「SHODO 勝道上人伝」の表紙

 日光開山1250年記念事業として、日光市山内の世界遺産日光山輪王寺や大手出版社の集英社が制作していた劇画単行本「SHODO 勝道上人(しょうどうしょうにん)伝」が完成し、17日に全国発売される。開山の祖勝道の半生を描いた「高校生以上向け」の内容で、週刊少年ジャンプで連載された漫画「ゴッドサイダー」などで知られる漫画家巻来功士(まきこうじ)さんが執筆した。輪王寺は「上人のハイライトが見事な絵で描かれている。娯楽作品として楽しんでもらえれば」としている。
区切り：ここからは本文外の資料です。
(** X19.  The first submission of a client that is neither logged in nor
    holds a session id, when it carries the required fields, creates
    exactly one user (role student, first name the payload's studentName
    or Anonymous) and puts its row id into the session. *)
Theorem anonymous_first_submission (now : time) (req : request) (w : world) :
  current_user req = None ->
  anonymous_user_id w = None ->
  is_Some (Payload.verseId (data req)) ->
  is_Some (Payload.recitation (data req)) ->
  is_Some (Payload.score (data req)) ->
  users (db (submit_recitation now req w).1)
  = users (db w)
    ++ [User.mk now (lit "anonymous")
          (default (lit "Anonymous") (Payload.studentName (data req))) []
          (lit "student")]
  /\ anonymous_user_id (submit_recitation now req w).1
     = Some (Z.of_nat (S (length (users (db w))))).
Proof.
  intros Hcu Hsession Hv Hr Hs.
  destruct (submit_recitation_users now req w Hv Hr Hs) as (Hu & _ & Hid).
  rewrite Hu, Hid.
  set (name := default (lit "Anonymous") (Payload.studentName (data req))).
  assert (Hau : acting_user now req w name
                = (mkworld
                     (set_users (db w)
                        (users (db w)
                         ++ [User.mk now (lit "anonymous") name []
                               (lit "student")]))
                     (Some (Z.of_nat (S (length (users (db w)))))),
                   Z.of_nat (S (length (users (db w)))))).
  { unfold acting_user, lastrowid. rewrite Hcu, Hsession, length_app.
    simpl. by rewrite Nat.add_1_r. }
  by rewrite Hau.
Qed.

Lemma anonymous_first_submission_witness :
  current_user with_diff = None
  /\ anonymous_user_id fresh_world = None
  /\ users (db (submit_recitation 1 with_diff fresh_world).1)
     = users (db fresh_world)
       ++ [User.mk 1 (lit "anonymous") (lit "Anonymous") [] (lit "student")]
  /\ anonymous_user_id (submit_recitation 1 with_diff fresh_world).1
     = Some 1.
Proof.
  split; [reflexivity|]. split; [reflexivity|].
  apply (anonymous_first_submission 1 with_diff fresh_world);
    try reflexivity; by eexists.
Defined.

Lemma known_user_frame (now : time) (req : request) (w : world)
    (user_id : Z) :
  (exists name, current_user req = Some (user_id, name))
  \/ (current_user req = None /\ anonymous_user_id w = Some user_id) ->
  users (db (submit_recitation now req w).1) = users (db w)
  /\ anonymous_user_id (submit_recitation now req w).1 = anonymous_user_id w
  /\ forall a : Attempt.t,
       recitation_attempts (db (submit_recitation now req w).1)
       = recitation_attempts (db w) ++ [a] ->
       Attempt.student_id a = user_id.
Proof.
  intros Hknown.
  destruct (payload_fields req) as [Hnone | (v & r & sc & Hv & Hr & Hs)].
  - rewrite submit_recitation_rejected by done. cbn.
    repeat split. intros a Ha. rewrite <- (app_nil_r (recitation_attempts _))
      in Ha at 1. by apply app_inv_head in Ha.
  - destruct (submit_recitation_users now req w) as (Hu & _ & Hid);
      [by eexists..|].
    rewrite Hu, Hid.
    rewrite (submit_recitation_attempts now req w v r sc Hv Hr Hs).
    rewrite (acting_user_known now req w _ user_id Hknown).
    cbn [fst snd]. repeat split.
    intros a Ha%app_inv_head. by injection Ha as <-.
Qed.

(** X20.  A client that is logged in, or holds a session id, never
    causes a user to be created: the users table and the session stay as
    they are, and the attempt is stored under that id (the login winning
    over a session id). *)
Theorem known_user_submission (now : time) (req : request) (w : world)
    (user_id : Z) :
  (exists name, current_user req = Some (user_id, name))
  \/ (current_user req = None /\ anonymous_user_id w = Some user_id) ->
  users (db (submit_recitation now req w).1) = users (db w)
  /\ anonymous_user_id (submit_recitation now req w).1 = anonymous_user_id w
  /\ forall a : Attempt.t,
       recitation_attempts (db (submit_recitation now req w).1)
       = recitation_attempts (db w) ++ [a] ->
       Attempt.student_id a = user_id.
Proof. apply known_user_frame. Qed.

Lemma known_user_submission_witness :
  ((exists name, current_user without_diff = Some (7, name))
   \/ (current_user without_diff = None
       /\ anonymous_user_id fresh_world = Some 7))
  /\ users (db (submit_recitation 1 without_diff fresh_world).1)
     = users (db fresh_world)
  /\ anonymous_user_id (submit_recitation 1 without_diff fresh_world).1
     = anonymous_user_id fresh_world
  /\ forall a : Attempt.t,
       recitation_attempts (db (submit_recitation 1 without_diff fresh_world).1)
       = recitation_attempts (db fresh_world) ++ [a] ->
       Attempt.student_id a = 7.
Proof.
  split; [left; by eexists|].
  apply (known_user_submission 1 without_diff fresh_world 7).
  left; by eexists.
Defined.

Lemma anonymous_session_set (now : time) (req : request) (w : world) :
  current_user req = None ->
  is_Some (Payload.verseId (data req)) ->
  is_Some (Payload.recitation (data req)) ->
  is_Some (Payload.score (data req)) ->
  is_Some (anonymous_user_id (submit_recitation now req w).1).
Proof.
  intros Hcu Hv Hr Hs.
  destruct (submit_recitation_users now req w Hv Hr Hs) as (_ & _ & Hid).
  rewrite Hid. unfold acting_user. rewrite Hcu.
  destruct (anonymous_user_id w) eqn:Hsession; cbn; [|by eexists].
  rewrite Hsession. by eexists.
Qed.

(** X21.  Two submissions from one client that is not logged in create at
    most one user: after the first (with its required fields) the session
    holds an id, and the second leaves users and session as they are and
    stores its attempt under that id. *)
Theorem anonymous_session_reused (now1 now2 : time) (req1 req2 : request)
    (w : world) :
  current_user req1 = None ->
  current_user req2 = None ->
  is_Some (Payload.verseId (data req1)) ->
  is_Some (Payload.recitation (data req1)) ->
  is_Some (Payload.score (data req1)) ->
  exists user_id : Z,
    anonymous_user_id (submit_recitation now1 req1 w).1 = Some user_id
    /\ anonymous_user_id
         (submit_recitation now2 req2 (submit_recitation now1 req1 w).1).1
       = Some user_id
    /\ users
         (db (submit_recitation now2 req2 (submit_recitation now1 req1 w).1).1)
       = users (db (submit_recitation now1 req1 w).1)
    /\ forall a : Attempt.t,
         recitation_attempts
           (db (submit_recitation now2 req2
                  (submit_recitation now1 req1 w).1).1)
         = recitation_attempts (db (submit_recitation now1 req1 w).1) ++ [a] ->
         Attempt.student_id a = user_id.
Proof.
  intros H1 H2 Hv Hr Hs.
  destruct (anonymous_session_set now1 req1 w H1 Hv Hr Hs) as [id Hid].
  exists id. split; [done|].
  destruct (known_user_frame now2 req2 (submit_recitation now1 req1 w).1 id)
    as (Hu & Ha & Hst); [by right|].
  rewrite Ha. by repeat split.
Qed.
(** [handleSubmit]; the two variants differ in the upload address only. *)
Definition handleSubmit (upload_url : string) (st : state) : proc :=
  Do PreventDefault $
  match resume st with
  | None => setError (VStr msg_no_resume) $ Return
  | Some file =>
      let fd := formData file (jobDescription st) in
      setLoading true $ setError (VStr "") $ setResult VNull $ setSuccess "" $
      AwaitPost
        {| url := upload_url; data := Multipart fd;
           options := {| headers := [("Content-Type", "multipart/form-data")];
                         responseType := None |} |}
        (fun o =>
           match o with
           | Fulfilled res =>
               setResult (rdata res) $ setSuccess msg_evaluated $
               setLoading false $ Return
           | Rejected err =>
               Do (ConsoleError err) $ setError (errorMessage err) $
               setLoading false $ Return
           end)
  end.

(** The four metrics of an evaluation result and their field names. *)
Inductive metric : Type :=
| ats_score
| keyword_overlap
| semantic_similarity
| match_score.

Definition field (m : metric) : string :=
  match m with
  | ats_score => "ats_score"
  | keyword_overlap => "keyword_overlap"
  | semantic_similarity => "semantic_similarity"
  | match_score => "match_score"
  end.

(** The elements of the results panel that show a metric. *)
Inductive node : Type :=
| ScorePill (label : string) (normalized : num) (color : string)
| AtsScore (shown : num) (bar : num) (color : string)
| Line (label : string) (shown : num).

End Component.

(** ** The earlier variant *)

Module ResumeUpload.
Import JS Http React Component.

Definition upload_url : string := "http://localhost:8000/api/upload".

Definition handleSubmit : state -> proc := Component.handleSubmit upload_url.

(** The metric part of the results panel. *)
Definition scores (result : value) : list node :=
  ((match member result "ats_score" with
    | VNum n => [AtsScore n n (getScoreColor n)]
    | _ => []
    end) ++
   (match member result "keyword_overlap" with
    | VNum n => [Line "Keyword Overlap: " n]
    | _ => []
    end) ++
   (match member result "semantic_similarity" with
    | VNum n => [Line "Semantic Similarity: " n]
    | _ => []
    end) ++
   (match member result "match_score" with
    | VNum n => [Line "Overall Match Score: " n]
    | _ => []
    end))%list.

(** [{result && (...)}]: nothing is rendered for a falsy result. *)
Definition results (st : state) : option (list node) :=
  if truthy (result st) then Some (scores (result st)) else None.

(** The metric a node of this variant displays, with the number shown. *)
Definition shows (n : node) : option (metric * num) :=
  match n with
  | AtsScore v _ _ => Some (ats_score, v)
  | Line label v =>
      if String.eqb label "Keyword Overlap: " then Some (keyword_overlap, v)
      else if String.eqb label "Semantic Similarity: "
           then Some (semantic_similarity, v)
      else if String.eqb label "Overall Match Score: "
           then Some (match_score, v)
      else None
  | ScorePill _ _ _ => None
  end.

End ResumeUpload.

(** ** The current variant *)

Module ResumeUploadImproved.
Import JS Http React Component.

Section Host.

(** [import.meta.env.VITE_API_URL] as the template literals print it. *)
Variable VITE_API_URL : string.

(** ToNumber on strings (numeric literal syntax, rounded to a double) and
    on arrays and objects (through ToPrimitive): taken from the host. *)
Variable StringToNumber : string -> num.
Variable ObjectToNumber : value -> num.

(** ToNumber, the coercion [Math.round] applies to its argument. *)
Definition ToNumber (v : value) : num :=
  match v with
  | VUndefined => NaN
  | VNull => Fin 0
  | VBool true => Fin 1
  | VBool false => Fin 0
  | VNum n => n
  | VStr s => StringToNumber s
  | VArr _ | VObj _ => ObjectToNumber v
  end.

(** [getColor] of [ScorePill]. *)
Definition getColor (v : num) : string :=
  if num_ge v (Fin 80) then "success"
  else if num_ge v (Fin 60) then "info"
  else if num_ge v (Fin 40) then "warning"
  else "error".

(** [normalized] of [ScorePill]. *)
Definition normalized (v : value) : num :=
  Math_max (Fin 0) (Math_min (Fin 100) (Math_round (ToNumber v))).

(** The [ScorePill] component. *)
Definition ScorePill (label : string) (v : value) : node :=
  Component.ScorePill label (normalized v) (getColor (normalized v)).

Definition upload_url : string := VITE_API_URL ++ "/api/upload".
Definition download_url : string := VITE_API_URL ++ "/api/download_feedback_pdf".

Definition handleSubmit : state -> proc := Component.handleSubmit upload_url.

Definition msg_no_feedback : string := "No feedback available to export.".
Definition msg_download_failed : string :=
  "Failed to download PDF. Please try again.".

(** [handleDownloadPDF]. *)
Definition handleDownloadPDF (st : state) : proc :=
  if negb (truthy (result st))
  then setError (VStr msg_no_feedback) $ Return
  else
    AwaitPost
      {| url := download_url; data := Json (result st);
         options := {| headers := []; responseType := Some "blob" |} |}
      (fun o =>
         match o with
         | Fulfilled response =>
             Do (SaveLink "resume_feedback.pdf" [rdata response]) $ Return
         | Rejected err =>
             Do (ConsoleError err) $ setError (VStr msg_download_failed) $
             Return
         end).

(** The [onClick] of the Reset button. *)
Definition reset : proc :=
  setResult VNull $ setError (VStr "") $ setSuccess "" $ setResume None $
  Return.


(** [strengths] and [weaknesses]: [result?.strengths || []]. *)
Definition strengths (result : value) : value :=
  or_else (opt_member result "strengths") (VArr []).
Definition weaknesses (result : value) : value :=
  or_else (opt_member result "weaknesses") (VArr []).

(** The callback of the two filters:
    [s.toLowerCase().includes(query.toLowerCase())]. *)
Definition matches (query s : string) : bool :=
  includes (toLowerCase s) (toLowerCase query).

(** [list.filter(s => s.toLowerCase().includes(query.toLowerCase()))]. *)
Definition filter (items : list string) (query : string) : list string :=
  Array_filter (matches query) items.

(** [filteredStrengths] and [filteredWeaknesses]; [None] is the TypeError of
    a list that is not an array of strings. *)
Definition filtered (source : value) (query : string) : option (list string) :=
  match source with
  | VArr xs =>
      match strings_of xs with
      | Some l => Some (filter l query)
      | None => None
      end
  | _ => None
  end.

Definition filteredStrengths (st : state) : option (list string) :=
  filtered (strengths (result st)) (strengthsFilter st).
Definition filteredWeaknesses (st : state) : option (list string) :=
  filtered (weaknesses (result st)) (weaknessesFilter st).

(** [copyToClipboard]. *)
Definition copyToClipboard (text : string) : proc :=
  AwaitWriteText text
    (fun ok =>
       if ok
       then setSuccess "Copied to clipboard" $
            Do (SetTimeout (set_success "") 2000) $ Return
       else setError (VStr "Failed to copy") $ Return).

(** The metric part of the results panel: three pills, then the ATS bar. *)
Definition scores (result : value) : list node :=
  ([ScorePill "Keyword" (nullish_or (member result "keyword_overlap") (VNum (Fin 0)));
    ScorePill "Semantic" (nullish_or (member result "semantic_similarity") (VNum (Fin 0)));
    ScorePill "Match" (nullish_or (member result "match_score") (VNum (Fin 0)))] ++
   (match member result "ats_score" with
    | VNum n =>
        [AtsScore n (Math_max (Fin 0) (Math_min (Fin 100) n)) (getScoreColor n)]
    | _ => []
    end))%list.

(** [{result && (...)}]. *)
Definition results (st : state) : option (list node) :=
  if truthy (result st) then Some (scores (result st)) else None.

End Host.

(** The metric a node of this variant displays, with the number shown. *)
Definition shows (n : node) : option (metric * num) :=
  match n with
  | AtsScore v _ _ => Some (ats_score, v)
  | Component.ScorePill label v _ =>
      if String.eqb label "Keyword" then Some (keyword_overlap, v)
      else if String.eqb label "Semantic" then Some (semantic_similarity, v)
      else if String.eqb label "Match" then Some (match_score, v)
      else None
  | Line _ _ => None
  end.

End ResumeUploadImproved.

(** ** Notions the properties are stated with *)

Module Spec.
Import JS Http React Component.

(** [v >= b] and [v < b] for a score that is a number. *)
Definition at_least (v : num) (b : Q) : Prop :=
  match v with
  | Fin q => (b <= q)%Q
  | PosInf => True
  | NegInf | NaN => False
  end.

Definition below (v : num) (b : Q) : Prop :=
  match v with
  | Fin q => (q < b)%Q
  | NegInf => True
  | PosInf | NaN => False
  end.

(** [query] occurs in [s] when case is ignored. *)
Definition ci_substring (query s : string) : Prop :=
  exists pre post, toLowerCase s = pre ++ toLowerCase query ++ post.

(** [out] is [items] with exactly the elements satisfying [P] kept, in the
    order of [items]. *)
Inductive kept {A : Type} (P : A -> Prop) : list A -> list A -> Prop :=
| kept_nil : kept P [] []
| kept_take x items out : P x -> kept P items out -> kept P (x :: items) (x :: out)
| kept_drop x items out : ~ P x -> kept P items out -> kept P (x :: items) out.

(** A string made of white space only (the empty string included). *)
Fixpoint blank (s : string) : bool :=
  match s with
  | EmptyString => true
  | String c s' => is_white_space c && blank s'
  end.

(** A value is absent: [undefined] or [null]. *)
Definition absent (v : value) : Prop := v = VUndefined \/ v = VNull.

(** The state after a submit whose request settles with [o], no other event
    coming in between.  A submit stopped by the missing-file check never
    issues the request, and [o] is then ignored. *)
Definition submit_and_settle (upload_url : string) (st : state) (o : outcome)
    : state :=
  let '(st1, _, s) := run (handleSubmit upload_url st) st in
  state_after (on_settled s o) st1.
(** * brawlstars.js: the request layer of [src/Client.js]

    A shallow embedding of the [Client] class of brawlstars.js and of the
    parts of JavaScript it relies on (loose truthiness, [isNaN], property
    access, promises), followed by the properties of the request layer:
    argument checks that fail before the network is touched, the shape of
    the outbound request, the mapping of response bodies to [Player] and
    [Club] objects and the propagation of transport failures. *)

From Stdlib Require Import ZArith NArith Ascii String.
From stdpp Require Import base gmap strings list fin_maps.

Local Open Scope string_scope.
Local Open Scope list_scope.

(** ** JavaScript values *)

Module Js.

(** A JavaScript number.  Only two facts about a number are observed by
    the client, whether it is [NaN] and whether it is a zero, so a finite
    number is kept as sign, mantissa and binary exponent:
    [Finite s m e] stands for [(-1)^s * m * 2^e], and both zeros have
    mantissa [0]. *)
Inductive Number :=
| NaN
| Infinity (negative : bool)
| Finite (negative : bool) (mantissa : N) (exponent : Z).

Definition of_Z (z : Z) : Number := Finite (z <? 0)%Z (Z.abs_N z) 0.

Definition is_NaN (n : Number) : bool :=
  match n with NaN => true | _ => false end.

Definition is_zero (n : Number) : bool :=
  match n with Finite _ m _ => (m =? 0)%N | _ => false end.

(** The values that reach the client: primitives, arrays and plain data
    objects (what [JSON.parse] produces, plus [undefined]).  Strings are
    sequences of code units below 256.  Symbols, BigInts and functions, and
    so objects with methods or accessors of their own, are not modelled:
    every property of an object is a data property. *)
#[warnings="-register-all"]
Inductive Val :=
| Undefined
| Null
| Bool (b : bool)
| Num (n : Number)
| Str (s : string)
| Arr (items : list Val)
| Obj (props : list (string * Val)).

(** What [new Error(msg)] and [new TypeError(msg)] build.  The message of
    a [TypeError] raised by the engine itself differs between engines; the
    texts used below for those are V8's wording in outline. *)
Inductive Exn :=
| Error (message : string)
| TypeError (message : string).

(** The result of evaluating an expression: a value or a thrown
    exception. *)
Inductive Completion (A : Type) :=
| Return (a : A)
| Throw (e : Exn).
Arguments Return {A} a.
Arguments Throw {A} e.

(** A settled promise. *)
Inductive Promise (A : Type) :=
| Resolved (a : A)
| Rejected (e : Exn).
Arguments Resolved {A} a.
Arguments Rejected {A} e.

(** [Promise.reject(e)]. *)
Definition reject {A} (e : Exn) : Promise A := Rejected e.

(** [p.then(f)] with a single callback that returns a plain value or
    throws: a rejection of [p] passes through untouched, an exception in
    [f] rejects the new promise. *)
Definition then_ {A B} (p : Promise A) (f : A -> Completion B) : Promise B :=
  match p with
  | Resolved a =>
      match f a with
      | Return b => Resolved b
      | Throw e => Rejected e
      end
  | Rejected e => Rejected e
  end.

(** ToBoolean. *)
Definition truthy (v : Val) : bool :=
  match v with
  | Undefined | Null => false
  | Bool b => b
  | Num n => negb (is_NaN n || is_zero n)
  | Str s => negb (String.eqb s "")
  | Arr _ | Obj _ => true
  end.

(** *** StringToNumber: which strings denote a number *)

Definition code (c : ascii) : nat := nat_of_ascii c.

Definition between (lo hi : nat) (c : ascii) : bool :=
  Nat.leb lo (code c) && Nat.leb (code c) hi.

Definition is_digit : ascii -> bool := between 48 57.

Definition is_hex_digit (c : ascii) : bool :=
  is_digit c || between 65 70 c || between 97 102 c.

Definition is_octal_digit : ascii -> bool := between 48 55.

Definition is_binary_digit : ascii -> bool := between 48 49.

(** WhiteSpace and LineTerminator below 256: TAB, LF, VT, FF, CR, SP and
    NBSP. *)
Definition is_space (c : ascii) : bool :=
  between 9 13 c || Nat.eqb (code c) 32 || Nat.eqb (code c) 160.

Fixpoint drop_while (p : ascii -> bool) (l : list ascii) : list ascii :=
  match l with
  | c :: r => if p c then drop_while p r else l
  | [] => []
  end.

Fixpoint count_while (p : ascii -> bool) (l : list ascii) : nat :=
  match l with
  | c :: r => if p c then S (count_while p r) else 0
  | [] => 0
  end.

Definition trim (l : list ascii) : list ascii :=
  rev (drop_while is_space (rev (drop_while is_space l))).

Definition nonempty_all (p : ascii -> bool) (l : list ascii) : bool :=
  match l with [] => false | _ => forallb p l end.

Definition is_sign (c : ascii) : bool :=
  Ascii.eqb c "+" || Ascii.eqb c "-".

Definition drop_sign (l : list ascii) : list ascii :=
  match l with
  | c :: r => if is_sign c then r else l
  | [] => []
  end.

(** ExponentPart, or nothing. *)
Definition exponent_opt (l : list ascii) : bool :=
  match l with
  | [] => true
  | c :: r =>
      (Ascii.eqb c "e" || Ascii.eqb c "E")
      && nonempty_all is_digit (drop_sign r)
  end.

(** StrUnsignedDecimalLiteral. *)
Definition unsigned_decimal (l : list ascii) : bool :=
  if String.eqb (string_of_list_ascii l) "Infinity" then true
  else
    let int_digits := count_while is_digit l in
    match drop_while is_digit l with
    | "."%char :: r =>
        let frac_digits := count_while is_digit r in
        negb (Nat.eqb (int_digits + frac_digits) 0)
        && exponent_opt (drop_while is_digit r)
    | rest =>
        negb (Nat.eqb int_digits 0) && exponent_opt rest
    end.

(** StrNumericLiteral: a signed decimal literal, or an unsigned binary,
    octal or hexadecimal integer. *)
Definition numeric_literal_chars (l : list ascii) : bool :=
  match l with
  | "0"%char :: x :: r =>
      if Ascii.eqb x "x" || Ascii.eqb x "X" then nonempty_all is_hex_digit r
      else if Ascii.eqb x "o" || Ascii.eqb x "O" then nonempty_all is_octal_digit r
      else if Ascii.eqb x "b" || Ascii.eqb x "B" then nonempty_all is_binary_digit r
      else unsigned_decimal l
  | _ => unsigned_decimal (drop_sign l)
  end.

(** StringNumericLiteral: white space around nothing (the number 0) or
    around one numeric literal.  [true] exactly when [Number(s)] is not
    [NaN]. *)
Definition numeric_string (s : string) : bool :=
  match trim (list_ascii_of_string s) with
  | [] => true
  | l => numeric_literal_chars l
  end.

(** Whether the text of [v] as an array element denotes a number: what
    decides [Number([v])].  [Array.prototype.join] prints [undefined] and
    [null] as the empty string, a nested array by joining it with commas
    and a plain object as ["[object Object]"]; the text of a number other
    than [NaN] is a numeric literal again. *)
Fixpoint element_text_numeric (v : Val) : bool :=
  match v with
  | Undefined | Null => true
  | Bool _ => false
  | Num n => negb (is_NaN n)
  | Str s => numeric_string s
  | Arr [] => true
  | Arr [x] => element_text_numeric x
  | Arr _ => false
  | Obj _ => false
  end.

(** Whether [Number(v)] is [NaN], for a [v] that converts to a number. *)
Definition number_is_NaN (v : Val) : bool :=
  match v with
  | Undefined => true
  | Null | Bool _ => false
  | Num n => is_NaN n
  | Str s => negb (numeric_string s)
  | Arr _ | Obj _ => negb (element_text_numeric v)
  end.

(** *** Property access *)

Fixpoint assoc (k : string) (props : list (string * Val)) : option Val :=
  match props with
  | (k', v) :: r => if String.eqb k k' then Some v else assoc k r
  | [] => None
  end.

(** Whether converting [v] to a primitive throws.  A plain object with an
    own [toString] property, which as data is not callable, has no way
    left to a primitive: [Object.prototype.valueOf] returns the object
    itself.  An array is converted by joining the texts of its elements, so
    it throws when one of them does; [undefined] and [null] elements are
    printed without conversion. *)
Fixpoint to_primitive_throws (v : Val) : bool :=
  match v with
  | Obj props => match assoc "toString" props with Some _ => true | None => false end
  | Arr items => existsb to_primitive_throws items
  | _ => false
  end.

(** The global [isNaN(v)]: a [TypeError] when [v] has no primitive value,
    otherwise whether [Number(v)] is [NaN]. *)
Definition isNaN (v : Val) : Completion bool :=
  if to_primitive_throws v
  then Throw (TypeError "Cannot convert object to primitive value")
  else Return (number_is_NaN v).

(** Binding [k] in a parameter pattern [{ k, ... }] to the argument [v]:
    the property, or a [TypeError] when [v] is [undefined] or [null]. *)
Definition destructure (v : Val) (k : string) : Completion Val :=
  match v with
  | Undefined =>
      Throw (TypeError ("Cannot destructure property '" +:+ k
                        +:+ "' of 'undefined' as it is undefined."))
  | Null =>
      Throw (TypeError ("Cannot destructure property '" +:+ k
                        +:+ "' of 'object null' as it is null."))
  | Obj props => Return (default Undefined (assoc k props))
  | _ => Return Undefined
  end.

(** [v.k] for a name [k] that no built-in prototype defines (the client
    reads [token], [count], [brawler], [data] and [endpoints]): the own
    property of a plain object, [undefined] on any other value, and a
    [TypeError] on [undefined] and [null]. *)
Definition get (v : Val) (k : string) : Completion Val :=
  match v with
  | Undefined =>
      Throw (TypeError ("Cannot read properties of undefined (reading '" +:+ k +:+ "')"))
  | Null =>
      Throw (TypeError ("Cannot read properties of null (reading '" +:+ k +:+ "')"))
  | Obj props => Return (default Undefined (assoc k props))
  | _ => Return Undefined
  end.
 勝道の姿は数少ない史料や伝説でしかうかがい知ることができないため、輪王寺が広く知ってもらおうと昨年の開山の節目に企画。巻来さんが日光で丹念に取材するなど、1年ほど前から制作を進めていた。

 勝道は奈良時代の735年に現在の真岡市南高岡で生まれたと伝えられる。下野薬師寺で僧侶となり、766年に輪王寺の始まりである「四本竜寺」を創建。苦難の末、48歳で男体山登頂を果たし、83歳で他界したとされる。

 劇画は6話構成。勝道が僧侶となって男体山を登頂する姿を追った。疫病や飢餓に苦しむ民衆が救いを求める時代に、人々の魂を導こうと苦行に打ち込む様子を「骨太」に描いた。